Watch out for comparisons

So much on social media as in the public, political and media debate comparisons between situations are frequent. Between Italy and other European countries, between today and last spring, between Covid-19 and other diseases, just to name some of the most talked about. Up to, to the extreme, attempts to compare the probability of dying from the new coronavirus and that of being hit by an asteroid.

However, even leaving out the crazy arguments, many of these comparisons are little sense both from a logical and a statistical point of view. For example, when it comes to the counting of positive cases, the strategies with which the monitoring is carried out on the territory are decisive. This means that both at a geographical level (especially between country and country) and at a temporal level, the comparisons can be distorted by these differences: the approximately 5 thousand cases of new positivity today are not comparable with those that occurred at the beginning of March. br>
A purely conceptual, but decisive, comparison is that between corresponding periods of different years.

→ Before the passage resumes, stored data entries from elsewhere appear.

(** * Verification of [5a_merge_reports.py]

    A shallow embedding of the report merger of
    [SEIR_Foundations/Lab5/python/5a_merge_reports.py]: the severity
    normaliser, the generic finding extractor, the de-duplicator, the
    prompt builder, the fallback renderer and the reporting branch of
    [main], followed by the properties proved about them.

    Modelling conventions.
    - Python text is a [string] of 8-bit characters, exact for ASCII
      text: the case mappings and the white-space class are the ASCII
      ones, and characters from 128 on are left alone by [upper], [lower]
      and [strip].  The one non-ASCII character of the program, the em
      dash of the by-source listing, is carried as its three UTF-8 bytes.
    - A parsed JSON document is the inductive type [json]; [JNull] is
      Python's [None], so a missing key and a key bound to [null] are both
      read as [JNull] by [dict.get].  A float is carried by the text
      [str] prints for it.
    - A Python [dict] built by [json.loads] is an association list in
      insertion order (its keys are pairwise distinct in a parsed
      document); the alias table and the groups of the renderer are
      [gmap]s and the [seen] set of [dedupe] is a [gset].
    - The generator [walk] is structural recursion on the finite tree;
      [walk_within] is the same traversal under the interpreter's
      recursion limit, which raises [RecursionError] when the nesting of
      the document exceeds the frames the interpreter still allows. *)

From Stdlib Require Import ZArith NArith Ascii DecimalString Lia.
From stdpp Require Import base list strings gmap sets sorting.

(** ** Python text primitives *)

Module Py.

(** Code-point tests, on the code of a character. *)
Definition code (c : ascii) : N := N_of_ascii c.

(** [str.isspace] on one ASCII character: TAB..CR, FS..US and SPACE. *)
Definition isspace (c : ascii) : bool :=
  let n := code c in
  ((9 <=? n) && (n <=? 13) || (28 <=? n) && (n <=? 32))%N.

Definition upper_char (c : ascii) : ascii :=
  let n := code c in
  if ((97 <=? n) && (n <=? 122))%N then ascii_of_N (n - 32) else c.

Definition lower_char (c : ascii) : ascii :=
  let n := code c in
  if ((65 <=? n) && (n <=? 90))%N then ascii_of_N (n + 32) else c.

Fixpoint smap (f : ascii → ascii) (s : string) : string :=
  match s with
  | EmptyString => EmptyString
  | String c r => String (f c) (smap f r)
  end.

(** [s.upper()] and [s.lower()]. *)
Definition upper : string → string := smap upper_char.
Definition lower : string → string := smap lower_char.

Fixpoint lstrip (s : string) : string :=
  match s with
  | EmptyString => EmptyString
  | String c r => if isspace c then lstrip r else s
  end.

Fixpoint rstrip (s : string) : string :=
  match s with
  | EmptyString => EmptyString
  | String c r =>
      match rstrip r with
      | EmptyString => if isspace c then EmptyString else String c EmptyString
      | r' => String c r'
      end
  end.

(** [s.strip()]. *)
Definition strip (s : string) : string := rstrip (lstrip s).

(** The slice [s[:n]]. *)
Fixpoint take (n : nat) (s : string) : string :=
  match n, s with
  | S m, String c r => String c (take m r)
  | _, _ => EmptyString
  end.

(** [sep.join(l)]. *)
Fixpoint join (sep : string) (l : list string) : string :=
  match l with
  | [] => ""
  | [x] => x
  | x :: r => x +:+ sep +:+ join sep r
  end.

(** [str(n)] for an integer. *)
Definition str_of_Z (z : Z) : string := NilZero.string_of_int (Z.to_int z).
Definition str_of_nat (n : nat) : string := NilZero.string_of_uint (Nat.to_uint n).

Fixpoint has_char (c : ascii) (s : string) : bool :=
  match s with
  | EmptyString => false
  | String a r => bool_decide (a = c) || has_char c r
  end.

(** Characters that are awkward inside a literal. *)
Definition dquote : ascii := ascii_of_N 34.
Definition squote : ascii := ascii_of_N 39.
Definition backslash : ascii := ascii_of_N 92.
Definition newline : string := String (ascii_of_N 10) EmptyString.

Definition hex_digit (n : N) : ascii :=
  if (n <? 10)%N then ascii_of_N (48 + n) else ascii_of_N (87 + n).

(** Two lower-case hexadecimal digits of a code below 256. *)
Definition hex2 (n : N) : string :=
  String (hex_digit (n / 16)) (String (hex_digit (n mod 16)) EmptyString).

(** [repr] of a [str]: single quotes unless the text holds a single quote
    and no double quote; the quote and the backslash are escaped, TAB, LF
    and CR get their letters, other control characters are printed in
    hexadecimal. *)
Definition repr_char (q : ascii) (c : ascii) : string :=
  let n := code c in
  if bool_decide (c = q) || bool_decide (c = backslash)
  then String backslash (String c EmptyString)
  else if (n =? 9)%N then String backslash "t"
  else if (n =? 10)%N then String backslash "n"
  else if (n =? 13)%N then String backslash "r"
  else if ((n <? 32) || (n =? 127))%N then String backslash "x" +:+ hex2 n
  else String c EmptyString.

Fixpoint sflat (f : ascii → string) (s : string) : string :=
  match s with
  | EmptyString => EmptyString
  | String c r => f c +:+ sflat f r
  end.

Definition repr_str (s : string) : string :=
  let q := if has_char squote s && negb (has_char dquote s) then dquote else squote in
  String q (sflat (repr_char q) s) +:+ String q EmptyString.

End Py.

(** ** Parsed documents *)

Set Warnings "-register-all,-clear-no-such-hyp".

(** The value [json.loads] returns.  [JFloat r] is the float whose [str]
    is [r]; a mapping lists its entries in insertion order. *)
Inductive json : Type :=
| JNull
| JBool (b : bool)
| JInt (z : Z)
| JFloat (r : string)
| JStr (s : string)
| JList (l : list json)
| JDict (d : list (string * json)).

Abbreviation dict := (list (string * json)).

(** Python's truth value of a document: [None], [False], zero, and the
    empty text, list and mapping are false. *)
Definition truthy (v : json) : bool :=
  match v with
  | JNull => false
  | JBool b => b
  | JInt z => negb (z =? 0)%Z
  | JFloat r => negb (bool_decide (r = "0.0") || bool_decide (r = "-0.0"))
  | JStr s => negb (bool_decide (s = EmptyString))
  | JList l => negb (bool_decide (l = []))
  | JDict d => negb (bool_decide (d = []))
  end.

(** [repr(v)]. *)
Fixpoint py_repr (v : json) : string :=
  match v with
  | JNull => "None"
  | JBool b => if b then "True" else "False"
  | JInt z => Py.str_of_Z z
  | JFloat r => r
  | JStr s => Py.repr_str s
  | JList l => "[" +:+ Py.join ", " (map py_repr l) +:+ "]"
  | JDict d =>
      "{" +:+ Py.join ", " (map (λ kv, Py.repr_str kv.1 +:+ ": " +:+ py_repr kv.2) d)
          +:+ "}"
  end.

(** [str(v)]: the text itself for a [str], [repr] otherwise. *)
Definition py_str (v : json) : string :=
  match v with
  | JStr s => s
  | _ => py_repr v
  end.

(** [a or b]. *)
Definition py_or (a b : json) : json := if truthy a then a else b.
Infix "|||" := py_or (at level 50, left associativity).

Fixpoint lookup_key (k : string) (d : dict) : option json :=
  match d with
  | [] => None
  | (k', v) :: r => if bool_decide (k' = k) then Some v else lookup_key k r
  end.

(** [d.get(k)]: [None] when the key is missing. *)
Definition get (d : dict) (k : string) : json := default JNull (lookup_key k d).

(** ** Severity normaliser *)

Definition SEV_ORDER : list string :=
  ["CRITICAL"; "HIGH"; "MEDIUM"; "LOW"; "INFO"; "UNSPECIFIED"].

(** The alias table local to [normalize_sev]. *)
Definition mapping : gmap string string :=
  list_to_map
    [("CRIT", "CRITICAL"); ("SEVERE", "HIGH"); ("MODERATE", "MEDIUM");
     ("INFORMATIONAL", "INFO")].

Definition normalize_sev (sev : json) : string :=
  if negb (truthy sev) then "UNSPECIFIED"
  else
    let s := Py.upper (Py.strip (py_str sev)) in
    if bool_decide (default s (mapping !! s) ∈ SEV_ORDER)
    then default s (mapping !! s)
    else "UNSPECIFIED".

(** ** Finding extractor *)

Record Finding : Type := mkFinding {
  source : string;
  title : string;
  severity : string;
  description : string;
  resource : string;
  cve : json
}.

(** The generator [walk]: every mapping of the tree, parents before
    children, entries and items in order. *)
Fixpoint walk (x : json) : list dict :=
  match x with
  | JDict d => d :: flat_map (λ kv, walk kv.2) d
  | JList l => flat_map walk l
  | _ => []
  end.

(** [{k.lower() for k in d.keys()}]. *)
Definition lowered_keys (d : dict) : gset string :=
  list_to_set (map (λ kv, Py.lower kv.1) d).

(** [any(k in keys for k in ks)]. *)
Definition any_in (keys : gset string) (ks : list string) : bool :=
  existsb (λ k, bool_decide (k ∈ keys)) ks.

(** The guard of the loop body. *)
Definition finding_shaped (d : dict) : bool :=
  let keys := lowered_keys d in
  any_in keys ["severity"; "level"; "risk"; "priority"]
  && any_in keys ["title"; "name"; "check"; "rule"; "id"].

(** The record appended for a mapping that passes the guard. *)
Definition finding_of (source : string) (d : dict) : Finding :=
  let title := get d "title" ||| get d "name" ||| get d "check" ||| get d "rule"
               ||| get d "id" in
  let sev := get d "severity" ||| get d "level" ||| get d "risk" ||| get d "priority" in
  let desc := get d "description" ||| get d "message" ||| get d "details"
              ||| JStr EmptyString in
  let resource := get d "resource" ||| get d "file" ||| get d "path" ||| get d "target"
                  ||| JStr EmptyString in
  let cve := get d "cve" ||| get d "cves" ||| JStr EmptyString in
  {| source := source;
     title := Py.take 200 (py_str title);
     severity := normalize_sev sev;
     description := Py.take 2000 (py_str desc);
     resource := Py.take 500 (py_str resource);
     cve := cve |}.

At the moment it is an impossible comparison, because a year ago the data (at least the official ones) were all zero, but the fact that already in mid-October we are dealing with a large number of cases and with a significant growth raises some concern. The fear, in fact, is that the cold season could generate a dynamic similar to that of seasonal flu viruses, and in this sense today we would be just at the beginning of the wave of infections. This type of comparisons will probably be talked about a lot in the future, because they represent a way of understanding how the circulation of the virus is changing from one year to the next, adjusting prevention behaviors accordingly.